▶ **EXERCISE DATA**
##########
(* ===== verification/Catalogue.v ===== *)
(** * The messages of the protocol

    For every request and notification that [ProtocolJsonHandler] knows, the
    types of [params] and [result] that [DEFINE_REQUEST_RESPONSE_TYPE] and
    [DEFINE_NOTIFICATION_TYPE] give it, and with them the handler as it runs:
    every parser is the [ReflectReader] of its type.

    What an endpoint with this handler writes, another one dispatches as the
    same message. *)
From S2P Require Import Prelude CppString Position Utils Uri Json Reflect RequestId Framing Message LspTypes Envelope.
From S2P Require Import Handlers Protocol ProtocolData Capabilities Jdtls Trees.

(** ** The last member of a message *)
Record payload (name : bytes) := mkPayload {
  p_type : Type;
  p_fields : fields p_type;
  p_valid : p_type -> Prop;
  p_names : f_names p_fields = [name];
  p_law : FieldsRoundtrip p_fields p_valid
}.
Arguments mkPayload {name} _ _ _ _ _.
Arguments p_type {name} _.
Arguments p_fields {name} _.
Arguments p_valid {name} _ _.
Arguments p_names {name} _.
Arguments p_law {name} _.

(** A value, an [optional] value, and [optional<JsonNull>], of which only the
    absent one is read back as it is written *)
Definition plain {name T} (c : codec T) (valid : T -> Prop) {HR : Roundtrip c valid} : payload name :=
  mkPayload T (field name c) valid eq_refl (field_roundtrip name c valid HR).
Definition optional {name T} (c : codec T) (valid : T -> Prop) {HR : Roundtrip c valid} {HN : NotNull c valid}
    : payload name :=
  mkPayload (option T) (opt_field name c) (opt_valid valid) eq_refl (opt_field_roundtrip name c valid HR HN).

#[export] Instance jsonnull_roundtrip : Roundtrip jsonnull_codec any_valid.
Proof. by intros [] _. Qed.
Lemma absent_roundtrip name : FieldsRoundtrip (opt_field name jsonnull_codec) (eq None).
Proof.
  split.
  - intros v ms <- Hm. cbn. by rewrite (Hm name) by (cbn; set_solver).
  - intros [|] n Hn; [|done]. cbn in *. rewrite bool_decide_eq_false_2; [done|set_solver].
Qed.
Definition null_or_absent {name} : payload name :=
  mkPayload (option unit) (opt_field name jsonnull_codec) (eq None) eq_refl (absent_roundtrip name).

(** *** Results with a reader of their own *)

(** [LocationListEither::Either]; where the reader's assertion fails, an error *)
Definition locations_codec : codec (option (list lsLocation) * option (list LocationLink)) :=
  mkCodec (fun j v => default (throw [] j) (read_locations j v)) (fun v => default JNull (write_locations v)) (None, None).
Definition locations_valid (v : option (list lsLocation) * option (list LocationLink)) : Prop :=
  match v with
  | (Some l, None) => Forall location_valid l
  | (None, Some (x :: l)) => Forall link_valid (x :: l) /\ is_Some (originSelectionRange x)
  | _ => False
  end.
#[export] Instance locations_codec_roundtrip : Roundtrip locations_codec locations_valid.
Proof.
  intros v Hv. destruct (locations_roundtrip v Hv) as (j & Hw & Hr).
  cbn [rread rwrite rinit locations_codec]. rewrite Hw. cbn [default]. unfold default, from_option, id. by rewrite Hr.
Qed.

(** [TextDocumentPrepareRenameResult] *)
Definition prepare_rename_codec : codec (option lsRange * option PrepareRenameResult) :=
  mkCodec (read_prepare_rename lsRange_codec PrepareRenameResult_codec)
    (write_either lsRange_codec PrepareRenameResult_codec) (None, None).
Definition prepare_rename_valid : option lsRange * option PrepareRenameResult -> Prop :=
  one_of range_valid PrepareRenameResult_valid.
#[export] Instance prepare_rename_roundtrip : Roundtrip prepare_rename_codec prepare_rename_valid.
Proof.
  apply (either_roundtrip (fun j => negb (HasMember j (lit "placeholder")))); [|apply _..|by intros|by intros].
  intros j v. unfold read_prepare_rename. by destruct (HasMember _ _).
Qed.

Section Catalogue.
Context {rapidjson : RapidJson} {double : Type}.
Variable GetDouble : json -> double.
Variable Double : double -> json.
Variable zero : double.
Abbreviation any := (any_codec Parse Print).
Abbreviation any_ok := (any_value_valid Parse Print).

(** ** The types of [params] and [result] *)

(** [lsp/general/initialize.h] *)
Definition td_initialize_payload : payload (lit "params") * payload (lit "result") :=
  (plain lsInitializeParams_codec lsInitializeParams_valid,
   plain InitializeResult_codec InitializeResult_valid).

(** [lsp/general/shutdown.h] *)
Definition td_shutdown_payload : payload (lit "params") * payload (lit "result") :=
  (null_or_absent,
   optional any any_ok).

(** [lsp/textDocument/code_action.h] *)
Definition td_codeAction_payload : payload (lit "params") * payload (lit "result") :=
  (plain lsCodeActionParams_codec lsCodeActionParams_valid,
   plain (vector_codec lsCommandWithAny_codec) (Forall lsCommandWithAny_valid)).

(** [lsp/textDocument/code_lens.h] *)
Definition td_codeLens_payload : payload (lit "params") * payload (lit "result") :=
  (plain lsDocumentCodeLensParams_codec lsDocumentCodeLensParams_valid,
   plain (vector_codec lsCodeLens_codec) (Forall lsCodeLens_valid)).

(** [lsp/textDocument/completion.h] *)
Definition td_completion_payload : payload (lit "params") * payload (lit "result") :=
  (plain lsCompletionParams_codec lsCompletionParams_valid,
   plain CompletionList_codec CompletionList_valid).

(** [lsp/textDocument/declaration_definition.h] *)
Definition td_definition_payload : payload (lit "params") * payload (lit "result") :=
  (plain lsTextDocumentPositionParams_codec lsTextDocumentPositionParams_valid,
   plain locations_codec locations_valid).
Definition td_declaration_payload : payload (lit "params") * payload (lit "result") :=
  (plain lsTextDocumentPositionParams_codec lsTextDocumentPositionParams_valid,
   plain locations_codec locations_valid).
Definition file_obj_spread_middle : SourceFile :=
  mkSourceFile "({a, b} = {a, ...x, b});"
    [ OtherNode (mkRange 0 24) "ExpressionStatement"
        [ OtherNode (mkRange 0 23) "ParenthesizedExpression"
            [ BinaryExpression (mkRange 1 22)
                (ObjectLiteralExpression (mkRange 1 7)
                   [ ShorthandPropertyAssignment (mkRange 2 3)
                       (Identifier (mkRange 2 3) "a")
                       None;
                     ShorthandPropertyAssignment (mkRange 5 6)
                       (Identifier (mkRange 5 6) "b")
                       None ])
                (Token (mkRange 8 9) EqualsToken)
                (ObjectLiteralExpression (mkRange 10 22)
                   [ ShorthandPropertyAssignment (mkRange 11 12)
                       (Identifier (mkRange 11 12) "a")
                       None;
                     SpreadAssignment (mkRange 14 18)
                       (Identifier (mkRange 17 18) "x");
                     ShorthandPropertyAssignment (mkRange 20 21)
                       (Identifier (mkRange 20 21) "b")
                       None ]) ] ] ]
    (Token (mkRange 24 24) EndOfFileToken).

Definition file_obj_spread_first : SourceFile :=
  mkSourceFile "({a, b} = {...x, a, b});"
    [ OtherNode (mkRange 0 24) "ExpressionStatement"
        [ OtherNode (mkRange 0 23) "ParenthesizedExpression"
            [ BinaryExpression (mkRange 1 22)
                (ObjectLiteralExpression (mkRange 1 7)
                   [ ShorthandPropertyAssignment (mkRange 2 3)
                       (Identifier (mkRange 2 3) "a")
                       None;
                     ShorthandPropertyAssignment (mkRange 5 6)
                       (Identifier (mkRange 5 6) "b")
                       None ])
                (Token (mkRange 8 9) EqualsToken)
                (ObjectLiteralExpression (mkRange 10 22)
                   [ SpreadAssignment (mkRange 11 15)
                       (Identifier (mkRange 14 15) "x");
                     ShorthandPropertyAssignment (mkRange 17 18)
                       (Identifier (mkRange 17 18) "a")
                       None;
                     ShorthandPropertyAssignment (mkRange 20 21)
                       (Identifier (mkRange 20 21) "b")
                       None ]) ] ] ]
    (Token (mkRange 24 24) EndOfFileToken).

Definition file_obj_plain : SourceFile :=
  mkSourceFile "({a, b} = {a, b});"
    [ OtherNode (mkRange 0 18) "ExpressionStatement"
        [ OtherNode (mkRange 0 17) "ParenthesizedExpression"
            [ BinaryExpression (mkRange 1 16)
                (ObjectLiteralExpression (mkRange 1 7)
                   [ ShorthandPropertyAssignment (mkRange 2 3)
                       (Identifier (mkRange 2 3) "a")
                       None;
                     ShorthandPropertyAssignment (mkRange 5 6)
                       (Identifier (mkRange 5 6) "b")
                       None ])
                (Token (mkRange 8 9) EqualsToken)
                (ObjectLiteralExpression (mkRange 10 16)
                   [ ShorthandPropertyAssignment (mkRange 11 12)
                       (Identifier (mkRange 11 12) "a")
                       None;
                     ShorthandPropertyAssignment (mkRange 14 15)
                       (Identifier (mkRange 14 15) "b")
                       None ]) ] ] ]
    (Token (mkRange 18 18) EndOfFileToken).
##########
From the data above, output only the lines between the line containing "#[export] Instance prepare_rename_roundtrip" and the line containing "Definition td_initialize_payload : payload", inclusive, exactly as written.

▶ **THE COMPLETED TASK**
#[export] Instance prepare_rename_roundtrip : Roundtrip prepare_rename_codec prepare_rename_valid.
Proof.
  apply (either_roundtrip (fun j => negb (HasMember j (lit "placeholder")))); [|apply _..|by intros|by intros].
  intros j v. unfold read_prepare_rename. by destruct (HasMember _ _).
Qed.

Section Catalogue.
Context {rapidjson : RapidJson} {double : Type}.
Variable GetDouble : json -> double.
Variable Double : double -> json.
Variable zero : double.
Abbreviation any := (any_codec Parse Print).
Abbreviation any_ok := (any_value_valid Parse Print).

(** ** The types of [params] and [result] *)

(** [lsp/general/initialize.h] *)
Definition td_initialize_payload : payload (lit "params") * payload (lit "result") :=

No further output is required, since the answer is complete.